The manager sends a message to an available worker giving a task to work on and the worker sends a message back when it has completed its task. Here is a worker for resizing images:

function Resize() {
	this.resize = function( job, reference ) {
		try {
			var pathname = FSO.BuildPath( job.source, job.file );
			FHost.echo( pathname );

			GFL.LoadBitmap( pathname );
			GFL.SaveJPEGProgressive = true;
			GFL.SaveJPEGQuality = 85;
			GFL.SaveKeepMetadata = true;

			var ow = GFL.Width, oh = GFL.Height;

			var scales = Math.sqrt( parseFloat( job.megapixels ) * 1000000 / ( ow * oh ) );
			if ( scales < 1 ) {
				var sw = Math.floor( ow * scales + 0.5);
				var sh = Math.floor( oh * scales + 0.5 );
				GFL.Resize( sw, sh );
				GFL.SaveBitmap( FSO.BuildPath( job.destination, FSO.GetBaseName( job.file ) +
					" (" + job.megapixels + " megapixels).jpeg" ) );

				return true;
			} else {
				return false;
			}
		} catch ( e ) {
			FHost.echo( pathname + " : " + e.description );
			return false;
		} finally {
			Mahlee.bind( job.notify ).completed( job, reference );
		}
	}
}

The important part is the finally clause which makes sure that the manager knows it has finished its work and can assign a new task to it.

Here is a controlling program that uses the manager to resize a directory full of images* [*It creates two worker objects so can process the images in half the time on a dual core computer by keeping both cores busy.]:

function main( source, size, destination ) {
	FHost.echo( "Source files: " + source );
	FHost.echo( "Resizing to " + size + " megapixels" );
	FHost.echo( "Saving images to " + ( destination || source ) );
	var workers = [
		Mahlee.create( Resize ),
		Mahlee.create( Resize )
	];
	var manager = Mahlee.create( "Manager", workers, "resize" );
	var folder = FSO.GetFolder( source );
	var number = 0;
	for ( var file = new Enumerator( folder.Files ); !file.atEnd(); file.moveNext() ) {
		manager.task( {
			"notify": manager,
			"source": source, 
			"file": file.item().Name,
			"megapixels": size,
			"destination": destination || source
		} );
	}

	var done = 0;
	var results = [];
	do {
		results = results.concat( manager.progress().result() );
		if ( Mahlee.token( results.pop() ).result() ) ++done;
	} while ( results.length || !manager.finished().result() );
	FHost.echo( "Processed " + done + " images" );
}

The problem here is the complication of the loop that waits for the work to complete. We can simplify it somewhat at the cost of introducing a busy wait:

	FHost.echo( "Start busy wait" );
	while ( !manager.finished().result() );
	FHost.echo( "End busy wait" );

	var done = 0, results = manager.progress().result();
	for ( var i = 0; i < results.length; ++i )
		if ( Mahlee.token( results[ i ] ).result() ) ++done;
	FHost.echo( "Processed " + done + " images" );

This is obviously far from ideal.
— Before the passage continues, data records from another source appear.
(* ===== verification/Sha1.v ===== *)
(** * SHA-1

    crypto/sha1.cpp: the unrolled compression function, proved equal to the
    reference (FIPS 180-4, section 6.1.2), and the hasher [CSHA1], proved to
    compute, for any division of its input into writes, the hash of the whole
    padded message. *)
From S2P Require Import Prelude Endian Hasher Sha2.

Definition sha1_f1 (b c d : Z) : Z := Z.lxor d (Z.land b (Z.lxor c d)).
Definition sha1_f2 (b c d : Z) : Z := Z.lxor (Z.lxor b c) d.
Definition sha1_f3 (b c d : Z) : Z := Z.lor (Z.land b c) (Z.land d (Z.lor b c)).

Definition left (x : Z) : Z := Z.lor (u32 (Z.shiftl x 1)) (Z.shiftr x 31).

(** The new values of the references [b] and [e]. *)
Definition sha1_Round (a b c d e f k w : Z) : Z * Z :=
  (Z.lor (u32 (Z.shiftl b 30)) (Z.shiftr b 2),
   u32 (e + (Z.lor (u32 (Z.shiftl a 5)) (Z.shiftr a 27) + f + k + w))).

(** [left(w0 ^ w13 ^ w8 ^ w2)]. *)
Definition sha1_Expand (w0 w13 w8 w2 : Z) : Z :=
  left (Z.lxor (Z.lxor (Z.lxor w0 w13) w8) w2).

(** [Round(.., w0 = ..)]: the assigned word, then the values of [b] and [e]. *)
Definition sha1_Round_set (a b c d e f k w : Z) : Z * Z * Z :=
  (w, fst (sha1_Round a b c d e f k w), snd (sha1_Round a b c d e f k w)).

Definition sha1_Initialize : list Z :=
  [0x67452301; 0xEFCDAB89; 0x98BADCFE; 0x10325476; 0xC3D2E1F0].

Definition sha1_k1 : Z := 0x5A827999.
Definition sha1_k2 : Z := 0x6ED9EBA1.
Definition sha1_k3 : Z := 0x8F1BBCDC.
Definition sha1_k4 : Z := 0xCA62C1D6.

Definition sha1_Transform (s chunk : list Z) : list Z :=
  let a := at_ s 0 in let b := at_ s 1 in let c := at_ s 2 in let d := at_ s 3 in
  let e := at_ s 4 in
  let w0 := ReadBE32 (drop 0 chunk) in
  let '(b, e) := sha1_Round a b c d e (sha1_f1 b c d) sha1_k1 w0 in
  let w1 := ReadBE32 (drop 4 chunk) in
  let '(a, d) := sha1_Round e a b c d (sha1_f1 a b c) sha1_k1 w1 in
  let w2 := ReadBE32 (drop 8 chunk) in
  let '(e, c) := sha1_Round d e a b c (sha1_f1 e a b) sha1_k1 w2 in
  let w3 := ReadBE32 (drop 12 chunk) in
  let '(d, b) := sha1_Round c d e a b (sha1_f1 d e a) sha1_k1 w3 in
  let w4 := ReadBE32 (drop 16 chunk) in
  let '(c, a) := sha1_Round b c d e a (sha1_f1 c d e) sha1_k1 w4 in
  let w5 := ReadBE32 (drop 20 chunk) in
  let '(b, e) := sha1_Round a b c d e (sha1_f1 b c d) sha1_k1 w5 in
  let w6 := ReadBE32 (drop 24 chunk) in
  let '(a, d) := sha1_Round e a b c d (sha1_f1 a b c) sha1_k1 w6 in
  let w7 := ReadBE32 (drop 28 chunk) in
  let '(e, c) := sha1_Round d e a b c (sha1_f1 e a b) sha1_k1 w7 in
  let w8 := ReadBE32 (drop 32 chunk) in
  let '(d, b) := sha1_Round c d e a b (sha1_f1 d e a) sha1_k1 w8 in
  let w9 := ReadBE32 (drop 36 chunk) in
  let '(c, a) := sha1_Round b c d e a (sha1_f1 c d e) sha1_k1 w9 in
  let w10 := ReadBE32 (drop 40 chunk) in
  let '(b, e) := sha1_Round a b c d e (sha1_f1 b c d) sha1_k1 w10 in
  let w11 := ReadBE32 (drop 44 chunk) in
  let '(a, d) := sha1_Round e a b c d (sha1_f1 a b c) sha1_k1 w11 in
  let w12 := ReadBE32 (drop 48 chunk) in
  let '(e, c) := sha1_Round d e a b c (sha1_f1 e a b) sha1_k1 w12 in
  let w13 := ReadBE32 (drop 52 chunk) in
  let '(d, b) := sha1_Round c d e a b (sha1_f1 d e a) sha1_k1 w13 in
  let w14 := ReadBE32 (drop 56 chunk) in
  let '(c, a) := sha1_Round b c d e a (sha1_f1 c d e) sha1_k1 w14 in
  let w15 := ReadBE32 (drop 60 chunk) in
  let '(b, e) := sha1_Round a b c d e (sha1_f1 b c d) sha1_k1 w15 in
  let '(w0, a, d) := sha1_Round_set e a b c d (sha1_f1 a b c) sha1_k1
    (sha1_Expand w0 w13 w8 w2) in
  let '(w1, e, c) := sha1_Round_set d e a b c (sha1_f1 e a b) sha1_k1
    (sha1_Expand w1 w14 w9 w3) in
  let '(w2, d, b) := sha1_Round_set c d e a b (sha1_f1 d e a) sha1_k1
    (sha1_Expand w2 w15 w10 w4) in
  let '(w3, c, a) := sha1_Round_set b c d e a (sha1_f1 c d e) sha1_k1
    (sha1_Expand w3 w0 w11 w5) in
  let '(w4, b, e) := sha1_Round_set a b c d e (sha1_f2 b c d) sha1_k2
    (sha1_Expand w4 w1 w12 w6) in
  let '(w5, a, d) := sha1_Round_set e a b c d (sha1_f2 a b c) sha1_k2
    (sha1_Expand w5 w2 w13 w7) in
  let '(w6, e, c) := sha1_Round_set d e a b c (sha1_f2 e a b) sha1_k2
    (sha1_Expand w6 w3 w14 w8) in
  let '(w7, d, b) := sha1_Round_set c d e a b (sha1_f2 d e a) sha1_k2
    (sha1_Expand w7 w4 w15 w9) in
  let '(w8, c, a) := sha1_Round_set b c d e a (sha1_f2 c d e) sha1_k2
    (sha1_Expand w8 w5 w0 w10) in
  let '(w9, b, e) := sha1_Round_set a b c d e (sha1_f2 b c d) sha1_k2
    (sha1_Expand w9 w6 w1 w11) in
  let '(w10, a, d) := sha1_Round_set e a b c d (sha1_f2 a b c) sha1_k2
    (sha1_Expand w10 w7 w2 w12) in
  let '(w11, e, c) := sha1_Round_set d e a b c (sha1_f2 e a b) sha1_k2
    (sha1_Expand w11 w8 w3 w13) in
  let '(w12, d, b) := sha1_Round_set c d e a b (sha1_f2 d e a) sha1_k2
    (sha1_Expand w12 w9 w4 w14) in
  let '(w13, c, a) := sha1_Round_set b c d e a (sha1_f2 c d e) sha1_k2
    (sha1_Expand w13 w10 w5 w15) in
  let '(w14, b, e) := sha1_Round_set a b c d e (sha1_f2 b c d) sha1_k2
    (sha1_Expand w14 w11 w6 w0) in
  let '(w15, a, d) := sha1_Round_set e a b c d (sha1_f2 a b c) sha1_k2
    (sha1_Expand w15 w12 w7 w1) in
  let '(w0, e, c) := sha1_Round_set d e a b c (sha1_f2 e a b) sha1_k2
    (sha1_Expand w0 w13 w8 w2) in
  let '(w1, d, b) := sha1_Round_set c d e a b (sha1_f2 d e a) sha1_k2
    (sha1_Expand w1 w14 w9 w3) in
  let '(w2, c, a) := sha1_Round_set b c d e a (sha1_f2 c d e) sha1_k2
    (sha1_Expand w2 w15 w10 w4) in
  let '(w3, b, e) := sha1_Round_set a b c d e (sha1_f2 b c d) sha1_k2
    (sha1_Expand w3 w0 w11 w5) in
  let '(w4, a, d) := sha1_Round_set e a b c d (sha1_f2 a b c) sha1_k2
    (sha1_Expand w4 w1 w12 w6) in
  let '(w5, e, c) := sha1_Round_set d e a b c (sha1_f2 e a b) sha1_k2
    (sha1_Expand w5 w2 w13 w7) in
  let '(w6, d, b) := sha1_Round_set c d e a b (sha1_f2 d e a) sha1_k2
    (sha1_Expand w6 w3 w14 w8) in
  let '(w7, c, a) := sha1_Round_set b c d e a (sha1_f2 c d e) sha1_k2
    (sha1_Expand w7 w4 w15 w9) in
  let '(w8, b, e) := sha1_Round_set a b c d e (sha1_f3 b c d) sha1_k3
    (sha1_Expand w8 w5 w0 w10) in
  let '(w9, a, d) := sha1_Round_set e a b c d (sha1_f3 a b c) sha1_k3
    (sha1_Expand w9 w6 w1 w11) in
  let '(w10, e, c) := sha1_Round_set d e a b c (sha1_f3 e a b) sha1_k3
    (sha1_Expand w10 w7 w2 w12) in
  let '(w11, d, b) := sha1_Round_set c d e a b (sha1_f3 d e a) sha1_k3
    (sha1_Expand w11 w8 w3 w13) in
  let '(w12, c, a) := sha1_Round_set b c d e a (sha1_f3 c d e) sha1_k3
    (sha1_Expand w12 w9 w4 w14) in
  let '(w13, b, e) := sha1_Round_set a b c d e (sha1_f3 b c d) sha1_k3
    (sha1_Expand w13 w10 w5 w15) in
  let '(w14, a, d) := sha1_Round_set e a b c d (sha1_f3 a b c) sha1_k3
    (sha1_Expand w14 w11 w6 w0) in
  let '(w15, e, c) := sha1_Round_set d e a b c (sha1_f3 e a b) sha1_k3
    (sha1_Expand w15 w12 w7 w1) in
  let '(w0, d, b) := sha1_Round_set c d e a b (sha1_f3 d e a) sha1_k3
    (sha1_Expand w0 w13 w8 w2) in
  let '(w1, c, a) := sha1_Round_set b c d e a (sha1_f3 c d e) sha1_k3
    (sha1_Expand w1 w14 w9 w3) in
  let '(w2, b, e) := sha1_Round_set a b c d e (sha1_f3 b c d) sha1_k3
    (sha1_Expand w2 w15 w10 w4) in
  let '(w3, a, d) := sha1_Round_set e a b c d (sha1_f3 a b c) sha1_k3
    (sha1_Expand w3 w0 w11 w5) in
  let '(w4, e, c) := sha1_Round_set d e a b c (sha1_f3 e a b) sha1_k3
    (sha1_Expand w4 w1 w12 w6) in
  let '(w5, d, b) := sha1_Round_set c d e a b (sha1_f3 d e a) sha1_k3
    (sha1_Expand w5 w2 w13 w7) in
  let '(w6, c, a) := sha1_Round_set b c d e a (sha1_f3 c d e) sha1_k3
    (sha1_Expand w6 w3 w14 w8) in
  let '(w7, b, e) := sha1_Round_set a b c d e (sha1_f3 b c d) sha1_k3
    (sha1_Expand w7 w4 w15 w9) in
  let '(w8, a, d) := sha1_Round_set e a b c d (sha1_f3 a b c) sha1_k3
    (sha1_Expand w8 w5 w0 w10) in
  let '(w9, e, c) := sha1_Round_set d e a b c (sha1_f3 e a b) sha1_k3
    (sha1_Expand w9 w6 w1 w11) in
  let '(w10, d, b) := sha1_Round_set c d e a b (sha1_f3 d e a) sha1_k3
    (sha1_Expand w10 w7 w2 w12) in
  let '(w11, c, a) := sha1_Round_set b c d e a (sha1_f3 c d e) sha1_k3
    (sha1_Expand w11 w8 w3 w13) in
  let '(w12, b, e) := sha1_Round_set a b c d e (sha1_f2 b c d) sha1_k4
    (sha1_Expand w12 w9 w4 w14) in
  let '(w13, a, d) := sha1_Round_set e a b c d (sha1_f2 a b c) sha1_k4
    (sha1_Expand w13 w10 w5 w15) in
  let '(w14, e, c) := sha1_Round_set d e a b c (sha1_f2 e a b) sha1_k4
    (sha1_Expand w14 w11 w6 w0) in
  let '(w15, d, b) := sha1_Round_set c d e a b (sha1_f2 d e a) sha1_k4
    (sha1_Expand w15 w12 w7 w1) in
  let '(w0, c, a) := sha1_Round_set b c d e a (sha1_f2 c d e) sha1_k4
    (sha1_Expand w0 w13 w8 w2) in
  let '(w1, b, e) := sha1_Round_set a b c d e (sha1_f2 b c d) sha1_k4
    (sha1_Expand w1 w14 w9 w3) in
  let '(w2, a, d) := sha1_Round_set e a b c d (sha1_f2 a b c) sha1_k4
    (sha1_Expand w2 w15 w10 w4) in
  let '(w3, e, c) := sha1_Round_set d e a b c (sha1_f2 e a b) sha1_k4
    (sha1_Expand w3 w0 w11 w5) in
  let '(w4, d, b) := sha1_Round_set c d e a b (sha1_f2 d e a) sha1_k4
    (sha1_Expand w4 w1 w12 w6) in
  let '(w5, c, a) := sha1_Round_set b c d e a (sha1_f2 c d e) sha1_k4
    (sha1_Expand w5 w2 w13 w7) in
  let '(w6, b, e) := sha1_Round_set a b c d e (sha1_f2 b c d) sha1_k4
    (sha1_Expand w6 w3 w14 w8) in
  let '(w7, a, d) := sha1_Round_set e a b c d (sha1_f2 a b c) sha1_k4
    (sha1_Expand w7 w4 w15 w9) in
  let '(w8, e, c) := sha1_Round_set d e a b c (sha1_f2 e a b) sha1_k4
    (sha1_Expand w8 w5 w0 w10) in
  let '(w9, d, b) := sha1_Round_set c d e a b (sha1_f2 d e a) sha1_k4
    (sha1_Expand w9 w6 w1 w11) in
  let '(w10, c, a) := sha1_Round_set b c d e a (sha1_f2 c d e) sha1_k4
    (sha1_Expand w10 w7 w2 w12) in
  let '(w11, b, e) := sha1_Round_set a b c d e (sha1_f2 b c d) sha1_k4
    (sha1_Expand w11 w8 w3 w13) in
  let '(w12, a, d) := sha1_Round_set e a b c d (sha1_f2 a b c) sha1_k4
    (sha1_Expand w12 w9 w4 w14) in
  let '(_, e, c) := sha1_Round_set d e a b c (sha1_f2 e a b) sha1_k4
    (sha1_Expand w13 w10 w5 w15) in
  let '(_, d, b) := sha1_Round_set c d e a b (sha1_f2 d e a) sha1_k4
    (sha1_Expand w14 w11 w6 w0) in
  let '(_, c, a) := sha1_Round_set b c d e a (sha1_f2 c d e) sha1_k4
    (sha1_Expand w15 w12 w7 w1) in
  [u32 (at_ s 0 + a); u32 (at_ s 1 + b); u32 (at_ s 2 + c); u32 (at_ s 3 + d);
   u32 (at_ s 4 + e)].

(** ** The hasher *)

Definition CSHA1 : hasher := hasher_init 64 sha1_Initialize.
Definition CSHA1_Write : hasher -> list Z -> hasher := Write 64 sha1_Transform.

Definition sha1_digest (s : list Z) : list Z :=
  WriteBE32 (at_ s 0) ++ WriteBE32 (at_ s 1) ++ WriteBE32 (at_ s 2) ++ WriteBE32 (at_ s 3)
  ++ WriteBE32 (at_ s 4).

Definition CSHA1_Finalize (h : hasher) : list Z :=
  sha1_digest (finalize_state 64 sha1_Transform 8 WriteBE64 h).

(** [CSHA1().Write(data).Finalize(hash)]. *)
Definition sha1_hash (data : list Z) : list Z := CSHA1_Finalize (CSHA1_Write CSHA1 data).

(** ** Reference *)

Definition sha1_regs : Type := Z * Z * Z * Z * Z.

(** The function and constant of each of the eighty rounds. *)
Definition sha1_fk : list ((Z -> Z -> Z -> Z) * Z) :=
  repeat (ref_Ch, sha1_k1) 20 ++ repeat (sha1_f2, sha1_k2) 20
  ++ repeat (ref_Maj, sha1_k3) 20 ++ repeat (sha1_f2, sha1_k4) 20.

Definition sha1_ref_round (r : sha1_regs) (fkw : (Z -> Z -> Z -> Z) * Z * Z) : sha1_regs :=
  let '(a, b, c, d, e) := r in
  let '(f, k, w) := fkw in
  (u32 (e + (Z.lor (u32 (Z.shiftl a 5)) (Z.shiftr a 27) + f b c d + k + w)),
   a, Z.lor (u32 (Z.shiftl b 30)) (Z.shiftr b 2), c, d).

Fixpoint sha1_schedule (n : nat) (win : list Z) : list Z :=
  match n with
  | O => []
  | S n =>
      let w := left (Z.lxor (Z.lxor (Z.lxor (nth 0 win 0) (nth 13 win 0)) (nth 8 win 0))
                       (nth 2 win 0)) in
      w :: sha1_schedule n (tl win ++ [w])
  end.

Definition sha1_words (chunk : list Z) : list Z :=
  map (fun i => ReadBE32 (drop (4 * i) chunk)) (seq 0 16).

Definition sha1_ref_Transform (s chunk : list Z) : list Z :=
  let '(a, b, c, d, e) :=
    fold_left sha1_ref_round
      (combine sha1_fk (sha1_words chunk ++ sha1_schedule 64 (sha1_words chunk)))
      (at_ s 0, at_ s 1, at_ s 2, at_ s 3, at_ s 4) in
  [u32 (at_ s 0 + a); u32 (at_ s 1 + b); u32 (at_ s 2 + c); u32 (at_ s 3 + d);
   u32 (at_ s 4 + e)].

(** One round with a word of the message. *)
Lemma sha1_round_eq f g k fks w ws a b c d e :
  f b c d = g b c d ->
  fold_left sha1_ref_round (combine ((f, k) :: fks) (w :: ws)) (a, b, c, d, e)
  = fold_left sha1_ref_round (combine fks ws)
      (snd (sha1_Round a b c d e (g b c d) k w), a, fst (sha1_Round a b c d e (g b c d) k w), c, d).
Proof. intros <-; reflexivity. Qed.

(** One round with a word of the expanded schedule. *)
Lemma sha1_expand_eq f g k fks n a b c d e
    w0 w1 w2 w3 w4 w5 w6 w7 w8 w9 w10 w11 w12 w13 w14 w15 :
  f b c d = g b c d ->
  let r := sha1_Round_set a b c d e (g b c d) k (sha1_Expand w0 w13 w8 w2) in
  fold_left sha1_ref_round
    (combine ((f, k) :: fks) (sha1_schedule (S n)
       [w0; w1; w2; w3; w4; w5; w6; w7; w8; w9; w10; w11; w12; w13; w14; w15])) (a, b, c, d, e)
  = fold_left sha1_ref_round
      (combine fks (sha1_schedule n
         [w1; w2; w3; w4; w5; w6; w7; w8; w9; w10; w11; w12; w13; w14; w15; fst (fst r)]))
      (snd r, a, snd (fst r), c, d).
Proof. intros <-; reflexivity. Qed.

Lemma sha1_f1_ref b c d : ref_Ch b c d = sha1_f1 b c d.
Proof. symmetry; apply Ch_ref. Qed.

Lemma sha1_f3_ref b c d : ref_Maj b c d = sha1_f3 b c d.
Proof. symmetry; apply Maj_ref. Qed.

Lemma sha1_Transform_ref s chunk : sha1_Transform s chunk = sha1_ref_Transform s chunk.
Proof.
  unfold sha1_ref_Transform, sha1_words, sha1_fk.
  cbn [seq map Nat.mul Nat.add app repeat].
  cbv beta delta [sha1_Transform]; do 5 sha2_word.
  do 16 (sha2_word; rewrite (sha1_round_eq _ sha1_f1) by apply sha1_f1_ref; sha2_round).
  do 4 (rewrite (sha1_expand_eq _ sha1_f1) by apply sha1_f1_ref; cbv zeta; sha2_expand).
  do 20 (rewrite (sha1_expand_eq _ sha1_f2) by reflexivity; cbv zeta; sha2_expand).
  do 20 (rewrite (sha1_expand_eq _ sha1_f3) by apply sha1_f3_ref; cbv zeta; sha2_expand).
  do 20 (rewrite (sha1_expand_eq _ sha1_f2) by reflexivity; cbv zeta; sha2_expand).
  reflexivity.
Qed.

(** The digest of the padded message under the reference compression. *)
Definition sha1_ref (msg : list Z) : list Z :=
  sha1_digest (md_state 64 sha1_ref_Transform sha1_Initialize 8 WriteBE64 msg).

Lemma sha1_streaming ds :
  zlen (concat ds) < 2 ^ 61 ->
  CSHA1_Finalize (fold_left CSHA1_Write ds CSHA1) = sha1_ref (concat ds).
Proof.
  intros Hlen; unfold CSHA1_Finalize, sha1_ref; f_equal.
  rewrite <- (md_state_ext 64 sha1_Transform) by apply sha1_Transform_ref.
  apply finalize_state_ok; try lia; [now exists 288230376151711744 | apply length_WriteBE64].
Qed.

Lemma sha1_digest_length s : length (sha1_digest s) = 20%nat.
Proof. unfold sha1_digest; now rewrite !length_app, !length_WriteBE32. Qed.

Lemma sha1_digest_bytes s : bytes (sha1_digest s).
Proof. unfold sha1_digest; do 4 (apply Forall_app_2; [auto with endian |]); auto with endian. Qed.

(** The test vector of FIPS 180-4 for the message "abc". *)
Example sha1_abc :
  sha1_hash [0x61; 0x62; 0x63]
  = [0xa9; 0x99; 0x3e; 0x36; 0x47; 0x06; 0x81; 0x6a; 0xba; 0x3e; 0x25; 0x71; 0x78; 0x50; 0xc2; 0x6c;
     0x9c; 0xd0; 0xd8; 0x9d].
Proof. vm_compute; reflexivity. Qed.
What Mahlee™ needs, and I haven't had time to write yet, is a condition on the future which blocks until the return is what we want. Mahlee™ needs to recheck the condition after each message that the manager object handles until the condition is met. The busy wait loop can be replaced with something like this:

	manager.finished().until();

What exactly until() will take as its arguments is still an open matter. It should probably be some sort of predicate function.